The patient had serum ferritin (1,277 μg/l) and increased γGT (116 U/L; normal range, 10-60) and liver ultrasound led us to suspect a possible fatty liver.
Complementary laboratory and serological tests revealed no abnormalities.
The patient was asymptomatic.
She didn't drink alcohol or use tobacco.
Her personal and family medical history and physical examination did not reveal anything remarkable.
We analyzed markers of iron metabolism (serum iron levels, ferritin, soluble transferrin receptor and transferrin saturation index), and liver iron concentration and architecture of liver tissue by liver biopsy.
The sections of liver tissue were stained with hematoxylin-eosin, and blue dye for persistent detection of iron.
We studied the image obtained by liver magnetic resonance imaging (MRI).
We also looked for allelic variations c.845G>A (p.C282Y) and c.187C>G (p.H63D) in the HFE gene.
Genomic DNA was extracted from a sample of peripheral blood. Polymerase chain reaction (PCR) was performed using specific oligonucleotides to amplify the coding regions, the intronic regions of HGF-R1 receptor.
PCR products were bidirectionally sequenced in DNA sequencer ABI Prism 317.330x1, and sequences were compared with reference ones (numbers of decay0.187_N7.115, NBank, respectively).
Informed consent was obtained from the patient according to local recommendations for genetic study and liver biopsy.

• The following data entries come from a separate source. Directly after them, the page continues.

(** Seven packets of one source at once, then one 60 ms later. *)
Definition burst : list (Z * rl_event) :=
  replicate 7 (10, E_allow (IPv4 1) 1 true) ++ [(60000010, E_gc); (60000010, E_allow (IPv4 1) 1 true)].


Lemma ratelimiter_accounting_witness :
  total_entries (@rl_run sum_hash small_table burst).1 <= 128.
Proof.
  pose proof (@ratelimiter_accounting sum_hash small_table 0 burst 60000010 small_table_ok
    ltac:(lia) ltac:(cbn; lia) ltac:(lia)) as [_ Hb]. exact Hb.
Defined.

(** The module's own self-test passes on the model: the burst of five, the
    refusal, the refill after one and two packet times, the independence of
    neighbouring addresses (IPv4) and of the host part (IPv6), the capacity of
    exactly [max_entries], and the reference count of init and uninit. *)
Theorem ratelimiter_selftest_passes :
  let '(s, ok) := @wg_ratelimiter_selftest sum_hash 12 256 7 1000000000 uninitialised in
  ok = true ∧ init_refcnt s = 0 ∧ total_entries s = 0 ∧ table_v4 s = [] ∧ gc_queued s = false.
Proof. vm_compute. auto. Qed.
Lemma index_maps_del T e i x :
  index_maps (insert_unhash T e) i x ↔ x ≠ e ∧ index_maps T i x.
Proof. unfold index_maps. cbn. rewrite hashed_del. change (node_index (insert_unhash T e) x) with (node_index T x). tauto. Qed.

(** The search over a table that does not hold the entry. *)
Lemma insert_search_spec T e rnd :
  index_ok T → is_Some (ih_nodes T !! e) → ¬ hashed (ih_lists T) e →
  match insert_search T e rnd with
  | None => Forall (fun r => ∃ x, index_maps T (u32 r) x) rnd
  | Some (T', i, rest) =>
    ∃ used r, rnd = used ++ r :: rest ∧ i = u32 r ∧
      Forall (fun r => ∃ x, index_maps T (u32 r) x) used ∧ (∀ x, ¬ index_maps T i x) ∧
      index_ok T' ∧ ∀ j x, index_maps T' j x ↔ (x = e ∧ j = i) ∨ (x ≠ e ∧ index_maps T j x)
  end.
Proof.
  revert T. induction rnd as [|r rnd IH]; intros T Hok [n Hn] He; cbn; [by constructor|].
  set (T1 := set_index T e (u32 r)).
  assert (fits 32 (u32 r)) as Hf by (apply wrap_fits; lia).
  assert (index_ok T1) as Hok1 by by apply index_ok_set.
  assert (∀ j x, x ≠ e → index_maps T1 j x ↔ index_maps T j x) as Hsame.
  { intros j x Hx. unfold index_maps. change (ih_lists T1) with (ih_lists T). unfold T1.
    by rewrite node_index_set, bool_decide_eq_false_2. }
  assert (∀ j x, index_maps T1 j x ↔ index_maps T j x) as Hmaps.
  { intros j x. destruct (decide (x = e)) as [->|Hx]; [|by apply Hsame].
    split; intros [Hh _]; by destruct He. }
  assert (node_index T1 e = Some (u32 r)) as Hne.
  { unfold T1. rewrite node_index_set, bool_decide_eq_true_2 by done. unfold node_index. by rewrite Hn. }
  case_bool_decide as Efound.
  - destruct Efound as [x Hx%find_index_spec]; [|done|done]. apply Hmaps in Hx.
    specialize (IH T1 Hok1). destruct (insert_search T1 e rnd) as [[[T' i] rest]|].
    + destruct IH as (used & r' & -> & -> & Hu & Hfree & Hok' & Hm').
      { unfold T1, set_index. cbn. rewrite lookup_alter_eq, Hn. eauto. } { exact He. }
      exists (r :: used), r'. split_and!; try done.
      * constructor; [eauto|]. eapply Forall_impl; [exact Hu|]. intros z [y Hy%Hmaps]. eauto.
      * intros y Hy%Hmaps. by apply (Hfree y).
      * intros j y. rewrite Hm', Hmaps. done.
    + constructor; [eauto|]. eapply Forall_impl; [apply IH|].
      { unfold T1, set_index. cbn. rewrite lookup_alter_eq, Hn. eauto. } { exact He. }
      intros z [y Hy%Hmaps]. eauto.
  - assert (∀ x, ¬ index_maps T (u32 r) x) as Hfree.
    { intros x Hx%Hmaps. apply Efound. apply find_index_spec in Hx; [|done|done]. eauto. }
    pose proof (insert_commit_ok T1 e Hok1 He ltac:(intros i Hi; congruence)) as [Hc _].
    unfold insert_commit in *. rewrite Hne in *. rewrite bool_decide_eq_false_2 in * by done.
    exists [], r. split_and!; try done. intros j x.
    change (hashed (hlist_add_head_rcu (index_bucket (u32 r)) e (ih_lists T1)) x ∧ node_index T1 x = Some j ↔
      x = e ∧ j = u32 r ∨ x ≠ e ∧ index_maps T j x).
    rewrite hashed_add. destruct (decide (x = e)) as [->|Hx].
    + rewrite Hne. split; [intros [_ [= <-]]; by left|]. intros [[_ ->]|[? _]]; [auto|done].
    + rewrite <- (Hsame j x Hx). unfold index_maps. tauto.
Qed.

(** An insertion takes the first random value that is not in use and gives the
    entry that index and no other; entries other than it keep theirs; it goes on
    exactly as long as the values drawn are in use. *)
Theorem index_insert_spec T e rnd :
  index_reachable T → is_Some (ih_nodes T !! e) →
  match wg_index_hashtable_insert T e rnd with
  | None => Forall (fun r => in_use T e (u32 r)) rnd
  | Some (T', i, rest) =>
    ∃ used r, rnd = used ++ r :: rest ∧ i = u32 r ∧
      Forall (fun r => in_use T e (u32 r)) used ∧ ¬ in_use T e i ∧
      ∀ j x, index_maps T' j x ↔ (x = e ∧ j = i) ∨ (x ≠ e ∧ index_maps T j x)
  end.
Proof.
  intros Hr Hn. destruct (index_reachable_ok T Hr) as [Hok _]. unfold wg_index_hashtable_insert.
  pose proof (insert_search_spec (insert_unhash T e) e rnd (index_ok_del _ _ Hok) Hn) as Hs.
  assert (¬ hashed (ih_lists (insert_unhash T e)) e) as He by (cbn; rewrite hashed_del; naive_solver).
  specialize (Hs He).
  assert (∀ i, (∃ x, index_maps (insert_unhash T e) i x) ↔ in_use T e i) as Hu.
  { intros i. unfold in_use. setoid_rewrite index_maps_del. done. }
  destruct (insert_search (insert_unhash T e) e rnd) as [[[T' i] rest]|].
  - destruct Hs as (used & r & -> & -> & Hused & Hfree & _ & Hm). exists used, r. split_and!; try done.
    + eapply Forall_impl; [exact Hused|]. intros z. apply Hu.
    + intros [x Hx]%Hu. by apply (Hfree x).
    + intros j x. rewrite Hm, index_maps_del. naive_solver.
  - eapply Forall_impl; [exact Hs|]. intros z. apply Hu.
Qed.

Lemma replace_maps T old new :
  index_ok T → is_Some (ih_nodes T !! new) → ¬ hashed (ih_lists T) new →
  let '(T', ret) := wg_index_hashtable_replace T old new in
  (ret = true ↔ hashed (ih_lists T) old) ∧
  (∀ j x, index_maps T' j x ↔
     if ret then (x = new ∧ index_maps T j old) ∨ (x ≠ old ∧ index_maps T j x) else index_maps T j x).
Proof.
  intros Hok Hn Hnew. unfold wg_index_hashtable_replace.
  case_bool_decide as Hold; [|split; [split; [done|by intros ?%Hold]|done]].
  split; [done|]. intros j x. destruct (index_ok_node T old Hok Hold) as [no Hno].
  assert (node_index T old = Some (ie_index no)) as Eold by (unfold node_index; by rewrite Hno).
  rewrite Eold. cbn [default from_option id].
  change (hashed (hlist_replace_rcu old new (ih_lists T)) x ∧
    node_index (set_index T new (ie_index no)) x = Some j ↔
    x = new ∧ index_maps T j old ∨ x ≠ old ∧ index_maps T j x).
  rewrite hashed_replace, node_index_set by done. unfold index_maps. rewrite Eold.
  assert (is_Some (node_index T new)) as [y Hy] by (destruct Hn as [n Hn]; unfold node_index; rewrite Hn; eauto).
  case_bool_decide as Ex.
  - subst x. rewrite Hy. cbn. split; [intros [_ [= <-]]; by left|].
    intros [(_ & _ & [= <-])|[_ [? _]]]; [auto|done].
  - naive_solver.
Qed.

(** The replacement moves the index of a hashed entry to the new entry in one
    step and unhashes the old one; of an unhashed entry it does nothing. *)
Theorem index_replace_spec T old new :
  index_reachable T → is_Some (ih_nodes T !! new) → ¬ hashed (ih_lists T) new →
  let '(T', ret) := wg_index_hashtable_replace T old new in
  (ret = true ↔ hashed (ih_lists T) old) ∧
  (∀ j x, index_maps T' j x ↔
     if ret then (x = new ∧ index_maps T j old) ∨ (x ≠ old ∧ index_maps T j x) else index_maps T j x).
Proof. intros Hr. apply replace_maps. by apply index_reachable_ok. Qed.

(** ** The public-key table *)

Section PubkeyProofs.
Context `{SipHash} (remote_static : nat -> option bytes).

(** Adding a peer whose key is new and removing a peer, as the device does under
    its update lock. *)
Inductive pubkey_reachable : pubkey_hashtable -> (bytes -> option nat) -> Prop :=
  | pr_alloc key : pubkey_reachable (wg_pubkey_hashtable_alloc key) (fun _ => None)
  | pr_add T m p k : pubkey_reachable T m → remote_static p = Some k → m k = None →
      pubkey_reachable (wg_pubkey_hashtable_add remote_static T p)
        (fun k' => if bool_decide (k' = k) then Some p else m k')
  | pr_remove T m p k : pubkey_reachable T m → remote_static p = Some k →
      pubkey_reachable (wg_pubkey_hashtable_remove T p)
        (fun k' => if bool_decide (m k' = Some p) then None else m k').

Definition pubkey_ok (T : pubkey_hashtable) (m : bytes -> option nat) : Prop :=
  (∀ p, hashed (ph_lists T) p ↔ ∃ k, m k = Some p) ∧
  (∀ b p, p ∈ bucket (ph_lists T) b → ∃ k, remote_static p = Some k ∧ b = pubkey_bucket T k ∧ m k = Some p) ∧
  (∀ k p, m k = Some p → remote_static p = Some k).

Lemma pubkey_reachable_ok T m : pubkey_reachable T m → pubkey_ok T m.
Proof.
  induction 1 as [key|T m p k _ (Hh & Hb & Hm) Hk Hnew|T m p k _ (Hh & Hb & Hm) Hk].
  - assert (∀ b, bucket (∅ : hlists) b = []) as He by done. split_and!; cbn.
    + intros p. split; [intros [b Hb]; rewrite He in Hb; by apply not_elem_of_nil in Hb|by intros [k ?]].
    + intros b p Hb. rewrite He in Hb. by apply not_elem_of_nil in Hb.
    + done.
  - unfold wg_pubkey_hashtable_add. rewrite Hk. split_and!; cbn.
    + intros x. rewrite hashed_add, Hh. split.
      * intros [->|[k' Hk']]; [exists k; by rewrite bool_decide_eq_true_2|].
        exists k'. rewrite bool_decide_eq_false_2 by congruence. done.
      * intros [k' Hk']. case_bool_decide; [left; congruence|right; eauto].
    + intros b x. rewrite bucket_add. case_bool_decide as Eb.
      * intros [->|Hx]%elem_of_cons; [exists k; subst b; by rewrite bool_decide_eq_true_2|].
        destruct (Hb _ _ Hx) as (k' & H1 & H2 & H3). exists k'.
        rewrite bool_decide_eq_false_2 by congruence. subst b. done.
      * intros Hx. destruct (Hb _ _ Hx) as (k' & H1 & H2 & H3). exists k'.
        rewrite bool_decide_eq_false_2 by congruence. done.
    + intros k' x. case_bool_decide; [congruence|apply Hm].
  - split_and!; cbn.
    + intros x. rewrite hashed_del, Hh. split.
      * intros [Hne [k' Hk']]. exists k'. rewrite bool_decide_eq_false_2 by congruence. done.
      * intros [k' Hk']. case_bool_decide; [done|]. split; [congruence|eauto].
    + intros b x. rewrite bucket_del, list_elem_of_filter. intros [Hne Hx].
      destruct (Hb _ _ Hx) as (k' & H1 & H2 & H3). exists k'.
      rewrite bool_decide_eq_false_2 by congruence. done.
    + intros k' x. case_bool_decide; [done|apply Hm].
Qed.
(* ===== verification/AllowedIPsHeap.v ===== *)
(** * The allowed-IPs trie: the heap represents a tree

    [cells] are the heap cells of a tree of AllowedIPsTree.v at a slot; [repr]
    says that a state consists of exactly the cells of its two trees and that the
    peers' lists hold exactly the nodes with that peer.  [focus] is the state
    seen from a path with a hole, where each heap write of [add] and
    [remove_node] is one rewrite of the cells. *)
From S2P Require Import Prelude AllowedIPs AllowedIPsKeys AllowedIPsTree.

Abbreviation cell := (nat * allowedips_node)%type.

Definition low (s : slot) : Z := match s with S_root _ => 2 | S_bit _ b => Z.b2z b end.

Definition raw_node (v : bool) (s : slot) (lo c : Z) (k : bytes) (pr l r : option nat) : allowedips_node :=
  mk_node pr l r c (Z.lxor (c / 8) ((width v / 8 - 1) mod 8)) (7 - c mod 8) (width v) k s lo.
Definition tree_node (v : bool) (s : slot) := raw_node v s (low s).

Fixpoint cells (v : bool) (s : slot) (T : tree) : list cell :=
  match T with
  | E => []
  | N p c k pr l r =>
    (p, tree_node v s c k pr (ptr l) (ptr r)) :: cells v (S_bit p false) l ++ cells v (S_bit p true) r
  end.

Definition slot_of (v : bool) (C : ctx) : slot :=
  match C with [] => S_root v | f :: _ => S_bit (f_p f) (f_side f) end.

Definition frame_node (v : bool) (s : slot) (f : frame) (o : option nat) : allowedips_node :=
  tree_node v s (f_c f) (f_k f) (f_pr f)
    (if f_side f then ptr (f_sib f) else o) (if f_side f then o else ptr (f_sib f)).

(** The cells of a path whose hole holds the pointer [o]. *)
Fixpoint ctx_cells (v : bool) (C : ctx) (o : option nat) : list cell :=
  match C with
  | [] => []
  | f :: C =>
    (f_p f, frame_node v (slot_of v C) f o) :: cells v (S_bit (f_p f) (negb (f_side f))) (f_sib f) ++
    ctx_cells v C (Some (f_p f))
  end.

Fixpoint ctx_root (C : ctx) (o : option nat) : option nat :=
  match C with [] => o | f :: C => ctx_root C (Some (f_p f)) end.

Fixpoint owners (T : tree) : list (nat * nat) :=
  match T with
  | E => []
  | N p _ _ o l r => (match o with Some pr => [(p, pr)] | None => [] end) ++ owners l ++ owners r
  end.

Fixpoint ctx_owners (C : ctx) : list (nat * nat) :=
  match C with
  | [] => []
  | f :: C => (match f_pr f with Some pr => [(f_p f, pr)] | None => [] end) ++ owners (f_sib f) ++ ctx_owners C
  end.

Definition cells_of (m : gmap nat allowedips_node) (l : list cell) : Prop :=
  NoDup l.*1 ∧ m = list_to_map l.

Definition rootp (t : allowedips) (v : bool) : option nat := if v then root6 t else root4 t.

Definition plist (pl : gmap nat (list nat)) (pr : nat) : list nat := default [] (pl !! pr).

Definition lists_ok (pl : gmap nat (list nat)) (O : list (nat * nat)) : Prop :=
  ∀ pr, NoDup (plist pl pr) ∧ ∀ p, p ∈ plist pl pr ↔ (p, pr) ∈ O.

(** [T] is the tree of family [v], [T'] that of the other family. *)
Record repr (t : allowedips) (v : bool) (T T' : tree) : Prop := {
  r_root : rootp t v = ptr T;
  r_other : rootp t (negb v) = ptr T';
  r_cells : cells_of (nodes t) (cells v (S_root v) T ++ cells (negb v) (S_root (negb v)) T');
  r_lists : lists_ok (peer_lists t) (owners T ++ owners T');
}.

Record focus (t : allowedips) (v : bool) (C : ctx) (o R : option nat) (l : list cell) : Prop := {
  fo_root : rootp t v = ctx_root C o;
  fo_other : rootp t (negb v) = R;
  fo_cells : cells_of (nodes t) (ctx_cells v C o ++ l);
}.

(** ** Cells *)

Lemma cells_of_perm m l l' : l ≡ₚ l' → cells_of m l → cells_of m l'.
Proof.
  intros Hp [Hn ->]. split; [by rewrite <- Hp|]. by apply list_to_map_proper.
Qed.

Lemma cells_of_lookup m l p n : cells_of m l → (p, n) ∈ l → m !! p = Some n.
Proof. intros [Hn ->] Hin. by apply elem_of_list_to_map_1. Qed.

Lemma cells_of_lookup_inv m l p n : cells_of m l → m !! p = Some n → (p, n) ∈ l.
Proof. intros [Hn ->] Hin. by apply elem_of_list_to_map_2. Qed.

Lemma cells_of_None m l p : cells_of m l → m !! p = None → p ∉ l.*1.
Proof. intros [Hn ->]. apply not_elem_of_list_to_map. Qed.

Lemma cells_of_alter m l p n f : cells_of m ((p, n) :: l) → cells_of (alter f p m) ((p, f n) :: l).
Proof. intros [Hn ->]. split; [done|]. cbn. by rewrite alter_insert_eq. Qed.

Lemma cells_of_delete m l p n : cells_of m ((p, n) :: l) → cells_of (delete p m) l.
Proof.
  intros [Hn ->]. apply NoDup_cons in Hn as [Hp Hn]. split; [done|]. cbn.
  apply delete_insert_id. by apply not_elem_of_list_to_map.
Qed.

Lemma cells_of_insert m l p n : cells_of m l → m !! p = None → cells_of (<[p := n]> m) ((p, n) :: l).
Proof.
  intros Hm Hp. pose proof (cells_of_None _ _ _ Hm Hp) as Hni. destruct Hm as [Hn ->].
  split; [|done]. by apply NoDup_cons.
Qed.

Lemma cells_plug v s f T :
  cells v s (plug f T) ≡ₚ
  (f_p f, frame_node v s f (ptr T)) :: cells v (S_bit (f_p f) (negb (f_side f))) (f_sib f) ++
  cells v (S_bit (f_p f) (f_side f)) T.
Proof. unfold plug, frame_node. destruct (f_side f); cbn [cells negb]; [done|]. by rewrite (Permutation_app_comm (cells _ _ T)). Qed.

Lemma cells_fill v C T :
  cells v (S_root v) (fill C T) ≡ₚ ctx_cells v C (ptr T) ++ cells v (slot_of v C) T.
Proof.
  revert T. induction C as [|f C IH]; intros T; cbn [fill ctx_cells slot_of]; [done|].
  rewrite IH, cells_plug. assert (ptr (plug f T) = Some (f_p f)) as -> by (unfold plug; by destruct (f_side f)).
  solve_Permutation.
Qed.

Lemma ctx_root_fill C T : ctx_root C (ptr T) = ptr (fill C T).
Proof.
  revert T. induction C as [|f C IH]; intros T; cbn [fill ctx_root]; [done|]. rewrite <- IH.
  f_equal. unfold plug. by destruct (f_side f).
Qed.

Lemma owners_fill C T : owners (fill C T) ≡ₚ owners T ++ ctx_owners C.
Proof.
  revert T. induction C as [|f C IH]; intros T; cbn [fill ctx_owners]; [by rewrite app_nil_r|].
  rewrite IH. unfold plug. destruct (f_side f); cbn [owners]; solve_Permutation.
Qed.

Lemma owners_cells v s T p pr : (p, pr) ∈ owners T → ∃ n, (p, n) ∈ cells v s T ∧ peer n = Some pr.
Proof.
  revert s. induction T as [|q c k o l IHl r IHr]; intros s; cbn [owners cells]; [by intros ?%not_elem_of_nil|].
  rewrite !elem_of_app. intros [H|[H|H]].
  - destruct o as [o|]; [|by apply not_elem_of_nil in H]. apply list_elem_of_singleton in H. simplify_eq.
    eexists. split; [by left|done].
  - destruct (IHl (S_bit q false) H) as (n & Hn & Hp). exists n. split; [|done]. right. apply elem_of_app. by left.
  - destruct (IHr (S_bit q true) H) as (n & Hn & Hp). exists n. split; [|done]. right. apply elem_of_app. by right.
Qed.

(** ** Writes seen from a hole *)

Lemma focus_perm t v C o R l l' : l ≡ₚ l' → focus t v C o R l → focus t v C o R l'.
Proof. intros Hp [H1 H2 H3]. split; [done..|]. eapply cells_of_perm; [|exact H3]. by rewrite Hp. Qed.

Lemma focus_swap t v C o x l : cells_of (nodes t) (ctx_cells v C o ++ x :: l) → cells_of (nodes t) (x :: ctx_cells v C o ++ l).
Proof. apply cells_of_perm. solve_Permutation. Qed.

Lemma focus_get t v C o R p n l : focus t v C o R ((p, n) :: l) → get_node t p = Some n.
Proof.
  intros [_ _ H]. eapply cells_of_lookup; [exact H|]. apply elem_of_app. right. by left.
Qed.

Lemma focus_set t v C o R p n l f :
  focus t v C o R ((p, n) :: l) → focus (set_node p f t) v C o R ((p, f n) :: l).
Proof.
  intros [H1 H2 H3]. split; [done..|]. cbn. eapply cells_of_perm; [|apply cells_of_alter, focus_swap, H3].
  solve_Permutation.
Qed.

Lemma focus_free t v C o R p n l :
  focus t v C o R ((p, n) :: l) → focus (kmem_cache_free p t) v C o R l.
Proof. intros [H1 H2 H3]. split; [done..|]. eapply cells_of_delete, focus_swap, H3. Qed.

Lemma focus_zalloc t v C o R p l :
  focus t v C o R l → nodes t !! p = None → focus (kmem_cache_zalloc p t) v C o R ((p, zeroed) :: l).
Proof.
  intros [H1 H2 H3] Hp. split; [done..|]. eapply cells_of_perm; [|apply cells_of_insert; [exact H3|exact Hp]].
  solve_Permutation.
Qed.

Lemma focus_list_add t v C o R l pr p : focus t v C o R l → focus (list_add_peer pr p t) v C o R l.
Proof. by intros [H1 H2 H3]. Qed.
Lemma focus_list_del t v C o R l p : focus t v C o R l → focus (list_del_node p t) v C o R l.
Proof. by intros [H1 H2 H3]. Qed.

Lemma frame_write v s f o o' : set_child (f_side f) o' (frame_node v s f o) = frame_node v s f o'.
Proof. unfold frame_node, set_child. by destruct (f_side f). Qed.

Lemma focus_write t v C o R l o' :
  focus t v C o R l → focus (write_slot (slot_of v C) o' t) v C o' R l.
Proof.
  intros [H1 H2 H3]. destruct C as [|f C]; cbn [slot_of].
  - destruct v; split; done.
  - split; [done..|]. cbn. rewrite <- (frame_write v _ f o o'). by apply cells_of_alter.
Qed.

Lemma focus_frame t v f C o R l :
  focus t v (f :: C) o R l →
  focus t v C (Some (f_p f)) R
    ((f_p f, frame_node v (slot_of v C) f o) :: cells v (S_bit (f_p f) (negb (f_side f))) (f_sib f) ++ l).
Proof. intros [H1 H2 H3]. split; [done..|]. eapply cells_of_perm; [|exact H3]. cbn [ctx_cells]. solve_Permutation. Qed.

Lemma repr_focus t v C T T' :
  repr t v (fill C T) T' →
  focus t v C (ptr T) (ptr T') (cells v (slot_of v C) T ++ cells (negb v) (S_root (negb v)) T').
Proof.
  intros [H1 H2 H3 _]. split; [by rewrite ctx_root_fill|done|].
  eapply cells_of_perm; [|exact H3]. rewrite cells_fill. solve_Permutation.
Qed.

Lemma focus_repr t v C T T' :
  focus t v C (ptr T) (ptr T') (cells v (slot_of v C) T ++ cells (negb v) (S_root (negb v)) T') →
  lists_ok (peer_lists t) (owners (fill C T) ++ owners T') → repr t v (fill C T) T'.
Proof.
  intros [H1 H2 H3] Hl. split; [by rewrite <- ctx_root_fill|done| |done].
  eapply cells_of_perm; [|exact H3]. rewrite cells_fill. solve_Permutation.
Qed.

Lemma repr_flip t v T T' : repr t v T T' → repr t (negb v) T' T.
Proof.
  intros [H1 H2 H3 H4]. split; [done|by rewrite negb_involutive| |].
  - rewrite negb_involutive. eapply cells_of_perm; [|exact H3]. solve_Permutation.
  - intros pr. destruct (H4 pr) as [Hn Hp]. split; [done|]. intros p. rewrite Hp, !elem_of_app. tauto.
Qed.

(** ** The peers' lists *)

Lemma lists_ok_ext pl O O' : (∀ x, x ∈ O ↔ x ∈ O') → lists_ok pl O → lists_ok pl O'.
Proof. intros He H pr. destruct (H pr) as [Hn Hp]. split; [done|]. intros p. by rewrite Hp, He. Qed.

Lemma lists_add pl O p pr :
  lists_ok pl O → (∀ pr', (p, pr') ∉ O) →
  lists_ok (<[pr := plist pl pr ++ [p]]> pl) ((p, pr) :: O).
Proof.
  intros H Hni pr'. destruct (H pr') as [Hn Hp]. unfold plist at 1 3. destruct (decide (pr = pr')) as [->|Hne].
  - rewrite lookup_insert_eq. cbn [default from_option id]. split.
    + apply NoDup_app. split_and!; [done| |apply NoDup_singleton]. intros x Hx ->%list_elem_of_singleton.
      apply Hp in Hx. by apply (Hni pr').
    + intros x. rewrite elem_of_app, list_elem_of_singleton, elem_of_cons, Hp. split; [intros [?| ->]; auto|].
      intros [?|?]; [right; by simplify_eq|by left].
  - rewrite lookup_insert_ne by done. split; [done|]. intros x. rewrite elem_of_cons. unfold plist in Hp. rewrite Hp.
    split; [auto|]. intros [?|?]; [by simplify_eq|done].
Qed.

Lemma lists_del pl O O' p :
  lists_ok pl O → (∀ x, x ∈ O' ↔ x ∈ O ∧ x.1 ≠ p) →
  lists_ok (fmap (fun l : list nat => filter (fun x => x ≠ p) l) pl) O'.
Proof.
  intros H HO pr. destruct (H pr) as [Hn Hp]. unfold plist in *. rewrite lookup_fmap.
  destruct (pl !! pr) as [l|]; cbn in *.
  - split; [by apply NoDup_filter|]. intros x. rewrite list_elem_of_filter, Hp, HO. cbn. tauto.
  - split; [done|]. intros x. rewrite HO, <- Hp. cbn. split; [by intros ?%not_elem_of_nil|].
    intros [?%not_elem_of_nil _]. done.
Qed.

The study protocol was conducted according to the ethical principles of the Declaration of Helsinki (2008).
The patient's iron parameters were: serum ferritin, 1.070 μg/l (normal range, 26-370 μg/l); serum iron, 160 μg/dl (normal range, 59-158 μg/dl); transferrin saturation,
Hepatic magnetic resonance imaging showed diffuse abnormalities of parenchymal intensity associated with increased iron; hepatic iron content was estimated at 160 μmol/g (normal values, < 36 μmol/g).
Ultrasound guided percutaneous liver biopsy was performed.
Histopathological evaluation showed normal lobular architecture, narrow portal spaces without inflammation or fibrosis and without vascular or ductal lesions.
The lobe was composed of hepatocytes with normal morphology and low-intensity deposits of hemosiderin, with the typical pattern of hemochromatosis, i.e., iron deposits located almost exclusively in peri-canal granular areas.
The patient underwent phlebotomy treatment and, after 20 fortnightly phlebotomy, more than 5 g of iron were eliminated, and γGT and ferritin concentrations returned to normal values.
Currently, the patient undergoes maintenance phlebotomy twice a year.
Molecular study of the genes involved in iron metabolism showed the following allelic variants in heterozygous state: c.187C>G (p.H63D) in the HFE gene and c.840.